This is old technology as far as cutters go. These are high speed steel cutters which dull more rapidly from particles in the wood and heat. When you talk about a router table to make moldings you are using today's carbide cutters, a leap forward.
The other thing is the amount of cutter head exposed when using them. In a tablesaw a fair amount of cutterhead is exposed when using the factory dado plate. Depending on the depth of cut you should always use a zero clearance throat plate to minimize the gaps around the cutters. On a router table you can get both hoizontal and vertical profile cutters, the verticals leaving less cutter exposed for the same operation.
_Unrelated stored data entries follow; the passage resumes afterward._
(** C39. The workers of a service, while their constructors do not throw, a
    restart or commands come only while the service runs, and a signal arrives
    only while no operation is under way (after it the process has ended).
    Then, however often the service is started, restarted and stopped, and
    whatever is posted and delivered in between, no operation touches a deleted
    worker: there is exactly one worker while the service runs and none after
    it was stopped or ended by the signal, and only that worker is connected to
    the log and to [restart] and has calls waiting. *)
Theorem service_one_worker ops :
  allowed ops false = true ->
  exists w, run_ops ops initial = (Ret tt, w)
    /\ live w = match service_ w with Some o => [worker_ o] | None => [] end
    /\ (exit_code_ w <> None -> live w = [])
    /\ (forall n, n ∈ log_slots w \/ n ∈ restart_slots w \/ n ∈ map fst (posted w) -> n ∈ live w).
Proof.
  assert (forall w, Inv w -> exit_code_ w = None -> allowed ops (is_running w) = true ->
    exists w', run_ops ops w = (Ret tt, w') /\ Inv w' /\ (exit_code_ w' <> None -> live w' = [])) as Hrun.
  { induction ops as [|o ops IH]; intros w HI He Ha; [by exists w|]. cbn [run_ops].
    assert (exists w', run_op o w = (Ret tt, w') /\ Inv w'
      /\ (exit_code_ w' = None /\ allowed ops (is_running w') = true \/ exit_code_ w' <> None /\ live w' = [])) as (w' & E & HI' & Ha').
    { destruct o; cbn [allowed run_op] in *.
      - destruct (start_spec no_catch w HI) as (w' & E & HI' & R & He'). exists w'. rewrite R, He', He. auto.
      - destruct (stop_spec w HI) as (w' & E & HI' & R & He'). exists w'. unfold is_running. rewrite R, He', He. auto.
      - apply andb_true_iff in Ha as [R Ha]. destruct (restart_spec w HI R) as (w' & E & HI' & R' & He').
        exists w'. rewrite R in Ha. rewrite R', He', He. auto.
      - apply andb_true_iff in Ha as [R Ha]. destruct (commands_spec l w HI R) as (w' & E & HI' & R' & He').
        exists w'. rewrite R in Ha. rewrite R', He', He. auto.
      - eexists. split; [reflexivity|]. split; [|left; done]. destruct HI as (? & ? & ? & ? & ?). unfold Inv. cbn.
        split_and!; try done. by intros c Hc%not_elem_of_nil.
      - destruct (stop_spec w HI) as (w' & E & HI' & R & He'). unfold term_handler. erewrite bind_Ret by exact E.
        eexists. split; [reflexivity|]. split; [exact HI'|]. right. split; [done|]. destruct HI' as (Hl & _). cbn. by rewrite Hl, R. }
    erewrite bind_Ret by exact E. erewrite bind_Ret by reflexivity. destruct Ha' as [[He' Ha']|[He' Hl']].
    - rewrite He'. by apply IH.
    - destruct (exit_code_ w') eqn:Ee; [|done]. exists w'. by rewrite Ee. }
  intros Ha. destruct (Hrun initial) as (w & E & (Hl & _ & Hs & Hr & Hp) & He); [|done|done|].
  - split; [done|]. split; [constructor|]. split; [|split]; intros n Hx; by apply not_elem_of_nil in Hx.
  - exists w. split; [done|]. split; [done|]. split; [done|]. intros n [Hx|[Hx|Hx]]; [by apply Hs|by apply Hr|].
    apply list_elem_of_fmap in Hx as (c & -> & Hc). by apply Hp.
Qed.
(* ===== verification/QtServiceWinThreads.v ===== *)
(** * Qt_Service on Windows: the threads of a service

    [src/qtservice/src/qtservice_win.cpp]: [QtServiceBasePrivate::start] in the
    main thread, [HandlerThread], in which the system calls [handler], and the
    thread the system makes for [serviceMain]. They meet at two semaphores, a
    mutex and a wait condition; [handler] posts an event to the main thread and
    waits until that has handled it. A step is what one thread does between
    two points where others can interfere. What the system does (calls of
    [serviceMain] and [handler], the end of the dispatcher) are steps too. *)

From S2P Require Import Prelude QtString QtServiceCommands QtServiceWin.
Import Win_Service.

Module Win_Threads.

Definition QTSERVICE_STARTUP : Z := 256.
Definition SERVICE_CONTROL_INTERROGATE : Z := 4.
Definition SERVICE_CONTROL_SHUTDOWN : Z := 5.
Definition SERVICE_START_PENDING : Z := 2.
Definition SERVICE_STOP_PENDING : Z := 3.
Definition SERVICE_RUNNING : Z := 4.
Definition SERVICE_CONTINUE_PENDING : Z := 5.
Definition SERVICE_PAUSE_PENDING : Z := 6.
Definition SERVICE_PAUSED : Z := 7.
Definition SERVICE_ACCEPT_STOP : Z := 1.
Definition SERVICE_ACCEPT_PAUSE_CONTINUE : Z := 2.
Definition SERVICE_ACCEPT_SHUTDOWN : Z := 4.

(** [QtServiceSysPrivate::serviceFlags] *)
Definition serviceFlags (flags : Z) : Z :=
  Z.lor (if has_flag flags ServiceFlag.CanBeSuspended then SERVICE_ACCEPT_PAUSE_CONTINUE else 0)
    (Z.lor (if negb (has_flag flags ServiceFlag.CannotBeStopped) then SERVICE_ACCEPT_STOP else 0)
      (if has_flag flags ServiceFlag.NeedsStopOnShutdown then SERVICE_ACCEPT_SHUTDOWN else 0)).

(** *** The switch of [handler] *)

(** The state before the event is posted, the event, and the state after it
    has been handled. *)
Definition pending_state (code : Z) : option Z :=
  if code =? QTSERVICE_STARTUP then Some SERVICE_START_PENDING
  else if code =? SERVICE_CONTROL_STOP then Some SERVICE_STOP_PENDING
  else if code =? SERVICE_CONTROL_PAUSE then Some SERVICE_PAUSE_PENDING
  else if code =? SERVICE_CONTROL_CONTINUE then Some SERVICE_CONTINUE_PENDING
  else None.

Definition event_of (code : Z) : option Z :=
  if code =? QTSERVICE_STARTUP then Some code
  else if code =? SERVICE_CONTROL_STOP then Some code
  else if code =? SERVICE_CONTROL_PAUSE then Some code
  else if code =? SERVICE_CONTROL_CONTINUE then Some code
  else if code =? SERVICE_CONTROL_INTERROGATE then None
  else if code =? SERVICE_CONTROL_SHUTDOWN then Some SERVICE_CONTROL_STOP
  else if (128 <=? code) && (code <=? 255) then Some code
  else None.

Definition final_state (code : Z) : option Z :=
  if code =? QTSERVICE_STARTUP then Some SERVICE_RUNNING
  else if code =? SERVICE_CONTROL_PAUSE then Some SERVICE_PAUSED
  else if code =? SERVICE_CONTROL_CONTINUE then Some SERVICE_RUNNING
  else None.

(** *** The switch of [handleCustomEvent] *)

Inductive app_call := C_start | C_stop | C_pause | C_resume | C_command (code : Z).

Definition call_of (code : Z) : option app_call :=
  if code =? QTSERVICE_STARTUP then Some C_start
  else if code =? SERVICE_CONTROL_STOP then Some C_stop
  else if code =? SERVICE_CONTROL_PAUSE then Some C_pause
  else if code =? SERVICE_CONTROL_CONTINUE then Some C_resume
  else if (128 <=? code) && (code <=? 255) then Some (C_command (code - 128))
  else None.

(** ** Threads *)

Inductive thread := Th_service | Th_dispatcher.

(** In [handler]: before [mutex.lock], with the pending state set, in
    [condition.wait], woken and waiting for the mutex, before the last report. *)
Inductive handler_point := H_enter | H_pending | H_waiting | H_woken | H_report.

(** [start]: at [tryAcquire], before [createApplication], in the event loop,
    at the end of [handleCustomEvent], after the loop, waiting for the handler
    thread, before [sysCleanup]; returned without or after that. *)
Inductive main_point := M_acquire | M_create | M_loop | M_wake | M_stopped | M_join | M_cleanup | M_returned | M_done.

(** [HandlerThread]: before the dispatcher call, in it (and in [handler]),
    after its failure (because started from a console, or not), returned. *)
Inductive dispatcher_point := D_start | D_idle | D_handler (code : Z) (h : handler_point) | D_release (console : bool) | D_failed (console : bool) | D_finished.

(** [serviceMain]: not called yet, at its begin, waiting for the application,
    in [handler], returned (and whether the handler was registered). *)
Inductive service_point := S_none | S_begin (args : list qstring) | S_acquire | S_handler (h : handler_point) | S_done (registered : bool).

#[export] Instance main_point_eq_dec : EqDecision main_point.
Proof. solve_decision. Defined.
#[export] Instance handler_point_eq_dec : EqDecision handler_point.
Proof. solve_decision. Defined.
#[export] Instance dispatcher_point_eq_dec : EqDecision dispatcher_point.
Proof. solve_decision. Defined.

Record t := mk {
  semaphore1 : nat;   (** [startSemaphore] *)
  semaphore2 : nat;   (** [startSemaphore2] *)
  mutex : option thread;   (** who holds it *)
  queue : list Z;   (** events posted to [controllerHandler] *)
  dwCurrentState : Z;
  dwControlsAccepted : Z;
  reported : list Z;   (** states given to [SetServiceStatus] *)
  calls : list app_call;   (** calls of the service object *)
  quit_called : bool;
  main : main_point;
  dispatcher : dispatcher_point;
  service : service_point;
  serviceArgs : list qstring;
  delivered : list Z;   (** codes [handler] was called with *)
  undefined : bool;   (** something that is deleted was used *)
}.

Definition with_semaphore1 v (s : t) : t := let '(mk _ b c d e f g h i j k l m n o) := s in mk v b c d e f g h i j k l m n o.
Definition with_semaphore2 v (s : t) : t := let '(mk a _ c d e f g h i j k l m n o) := s in mk a v c d e f g h i j k l m n o.
Definition with_mutex v (s : t) : t := let '(mk a b _ d e f g h i j k l m n o) := s in mk a b v d e f g h i j k l m n o.
Definition with_queue v (s : t) : t := let '(mk a b c _ e f g h i j k l m n o) := s in mk a b c v e f g h i j k l m n o.
Definition with_dwCurrentState v (s : t) : t := let '(mk a b c d _ f g h i j k l m n o) := s in mk a b c d v f g h i j k l m n o.
Definition with_dwControlsAccepted v (s : t) : t := let '(mk a b c d e _ g h i j k l m n o) := s in mk a b c d e v g h i j k l m n o.
Definition with_reported v (s : t) : t := let '(mk a b c d e f _ h i j k l m n o) := s in mk a b c d e f v h i j k l m n o.
Definition with_calls v (s : t) : t := let '(mk a b c d e f g _ i j k l m n o) := s in mk a b c d e f g v i j k l m n o.
Definition with_quit_called v (s : t) : t := let '(mk a b c d e f g h _ j k l m n o) := s in mk a b c d e f g h v j k l m n o.
Definition with_main v (s : t) : t := let '(mk a b c d e f g h i _ k l m n o) := s in mk a b c d e f g h i v k l m n o.
Definition with_dispatcher v (s : t) : t := let '(mk a b c d e f g h i j _ l m n o) := s in mk a b c d e f g h i j v l m n o.
Definition with_service v (s : t) : t := let '(mk a b c d e f g h i j k _ m n o) := s in mk a b c d e f g h i j k v m n o.
Definition with_serviceArgs v (s : t) : t := let '(mk a b c d e f g h i j k l _ n o) := s in mk a b c d e f g h i j k l v n o.
Definition with_delivered v (s : t) : t := let '(mk a b c d e f g h i j k l m _ o) := s in mk a b c d e f g h i j k l m v o.
Definition with_undefined v (s : t) : t := let '(mk a b c d e f g h i j k l m n _) := s in mk a b c d e f g h i j k l m n v.

(** The constructor, with [sysInit]. *)
Definition init (flags : Z) : t :=
  mk 0 0 None [] SERVICE_STOPPED (serviceFlags flags) [] [] false M_acquire D_start S_none [] [] false.

(** What the system knows; a service that has just been started is pending. *)
Definition scm_state (s : t) : Z := List.last (reported s) SERVICE_START_PENDING.

Definition registered (s : t) : bool := match service s with S_handler _ => true | S_done b => b | _ => false end.

Definition setStatus (state : Z) (s : t) : t := with_reported (reported s ++ [state]) (with_dwCurrentState state s).

Definition set_some (state : option Z) (s : t) : t := match state with Some st => setStatus st s | None => s end.

(** The object is deleted; [instance] still points to it. *)
Definition deleted (s : t) : bool := bool_decide (main s = M_done).

(** ** Steps *)

Inductive actor :=
  | A_main | A_dispatcher | A_service    (** a thread goes on *)
  | A_timeout                            (** a wait with a time limit in the main thread ends by it *)
  | W_service (args : list qstring)      (** the system calls [serviceMain] *)
  | W_fail (console : bool)              (** the dispatcher cannot connect *)
  | W_control (code : Z)                 (** the system calls [handler] *)
  | U_flags (flags : Z).                 (** the service calls [setServiceFlags] *)

Section steps.
(** Whether the application and the registration succeed, and which functions
    of the service end the event loop themselves. *)
Context (app_ok register_ok : bool) (self_quit : Z -> bool).

(** [handler] in thread [th]: the point after the step, if it has not
    returned. *)
Definition handler (th : thread) (code : Z) (h : handler_point) (s : t) : option (option handler_point * t) :=
  if deleted s then Some (Some h, with_undefined true s)
  else match h with
       | H_enter => match mutex s with None => Some (Some H_pending, set_some (pending_state code) (with_mutex (Some th) s)) | Some _ => None end
       | H_pending =>
           match event_of code with
           | Some e => Some (Some H_waiting, with_mutex None (with_queue (queue s ++ [e]) s))
           | None => Some (Some H_report, with_mutex None s)
           end
       | H_waiting => None
       | H_woken => match mutex s with None => Some (Some H_report, set_some (final_state code) s) | Some _ => None end
       | H_report =>
           Some (None, if dwCurrentState s =? SERVICE_STOPPED then s else with_reported (reported s ++ [dwCurrentState s]) s)
       end.

(** [condition.wakeAll] *)
Definition wake_point (h : handler_point) : handler_point := match h with H_waiting => H_woken | _ => h end.
Definition wakeAll (s : t) : t :=
  with_dispatcher (match dispatcher s with D_handler c h => D_handler c (wake_point h) | d => d end)
    (with_service (match service s with S_handler h => S_handler (wake_point h) | p => p end) s).

(** [handleCustomEvent] up to [mutex.lock]. *)
Definition handleCustomEvent (code : Z) (s : t) : t :=
  with_quit_called (quit_called s || (code =? SERVICE_CONTROL_STOP) || self_quit code)
    (with_calls (calls s ++ option_list (call_of code)) s).

(** Whether a thread waits on the condition. *)
Definition waiting (s : t) : bool :=
  match dispatcher s with D_handler _ H_waiting => true | _ => match service s with S_handler H_waiting => true | _ => false end end.

(** [QtServiceBasePrivate::start] *)
Definition main_step (s : t) : option t :=
  match main s with
  | M_acquire =>
      match semaphore1 s with
      | O => None
      | S n => Some (with_semaphore1 n (with_main (match dispatcher s with D_failed _ => M_returned | _ => M_create end) s))
      end
  | M_create => Some (if app_ok then with_semaphore2 (S (semaphore2 s)) (with_main M_loop s) else with_main M_returned s)
  | M_loop =>
      if quit_called s then Some (with_main M_stopped s)
      else match queue s with
           | [] => None
           | e :: q => Some (with_main M_wake (handleCustomEvent e (with_queue q s)))
           end
  | M_wake => match mutex s with None => Some (with_main M_loop (wakeAll s)) | Some _ => None end
  | M_stopped => Some (with_main M_join (setStatus SERVICE_STOPPED s))
  | M_join => match dispatcher s with D_finished => Some (with_main M_cleanup s) | _ => None end
  | M_cleanup => Some (if waiting s then with_undefined true s else with_main M_done s)
  | M_returned | M_done => None
  end.

(** [HandlerThread::run] *)
Definition dispatcher_step (s : t) : option t :=
  match dispatcher s with
  | D_handler c h =>
      match handler Th_dispatcher c h s with
      | Some (Some h', s') => Some (with_dispatcher (D_handler c h') s')
      | Some (None, s') => Some (with_dispatcher D_idle s')
      | None => None
      end
  | D_idle => if registered s && (scm_state s =? SERVICE_STOPPED) then Some (with_dispatcher D_finished s) else None
  | D_release console => Some (with_semaphore1 (S (semaphore1 s)) (with_dispatcher (D_failed console) s))
  | _ => None
  end.

(** [serviceMain] *)
Definition service_step (s : t) : option t :=
  match service s with
  | S_begin args => Some (with_semaphore1 (S (semaphore1 s)) (with_serviceArgs (serviceArgs s ++ args) (with_service S_acquire s)))
  | S_acquire =>
      match semaphore2 s with
      | O => None
      | S n =>
          let s := with_semaphore2 n s in
          Some (if register_ok then with_delivered (delivered s ++ [QTSERVICE_STARTUP]) (with_service (S_handler H_enter) s)
                else with_service (S_done false) s)
      end
  | S_handler h =>
      match handler Th_service QTSERVICE_STARTUP h s with
      | Some (Some h', s') => Some (with_service (S_handler h') s')
      | Some (None, s') => Some (with_service (S_done true) s')
      | None => None
      end
  | S_none | S_done _ => None
  end.

Definition timeout_step (s : t) : option t :=
  match main s, semaphore1 s, dispatcher s with
  | M_acquire, O, _ => Some (with_main M_returned s)
  | M_join, _, D_finished => None
  | M_join, _, _ => Some (with_main M_cleanup s)
  | _, _, _ => None
  end.

(** [setServiceFlags], in the main thread. *)
Definition setServiceFlags (flags : Z) (s : t) : t :=
  let s := with_dwControlsAccepted (serviceFlags flags) s in
  if registered s then with_reported (reported s ++ [dwCurrentState s]) s else s.

Definition step (a : actor) (s : t) : option t :=
  if undefined s then None
  else match a with
       | A_main => main_step s
       | A_dispatcher => dispatcher_step s
       | A_service => service_step s
       | A_timeout => timeout_step s
       | W_service args => match dispatcher s with D_start => Some (with_dispatcher D_idle (with_service (S_begin args) s)) | _ => None end
       | W_fail console => match dispatcher s with D_start => Some (with_dispatcher (D_release console) s) | _ => None end
       | W_control code =>
           match dispatcher s with
           | D_idle => if registered s then Some (with_delivered (delivered s ++ [code]) (with_dispatcher (D_handler code H_enter) s)) else None
           | _ => None
           end
       | U_flags flags => match main s with M_loop => if quit_called s then None else Some (setServiceFlags flags s) | _ => None end
       end.

Fixpoint steps (l : list actor) (s : t) : option t :=
  match l with [] => Some s | a :: l => match step a s with Some s => steps l s | None => None end end.

End steps.
End Win_Threads.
You can use them but they aren't made for "production" runs. In soft woods like poplar or pine they will work adequately taking multiple passes to get the desired profile.
I personally would never use a moulding head in a Radial Arm Saw, just too dangerous with the full cutter exposed, so obviously a fence or guard is required. Tilting the head so the cutter is horizontal is the only way to make a long pass.
So that's my advice,....I still have all 10 fingers! bill
BTW we have some carpenters here, but a lot more woodworkers.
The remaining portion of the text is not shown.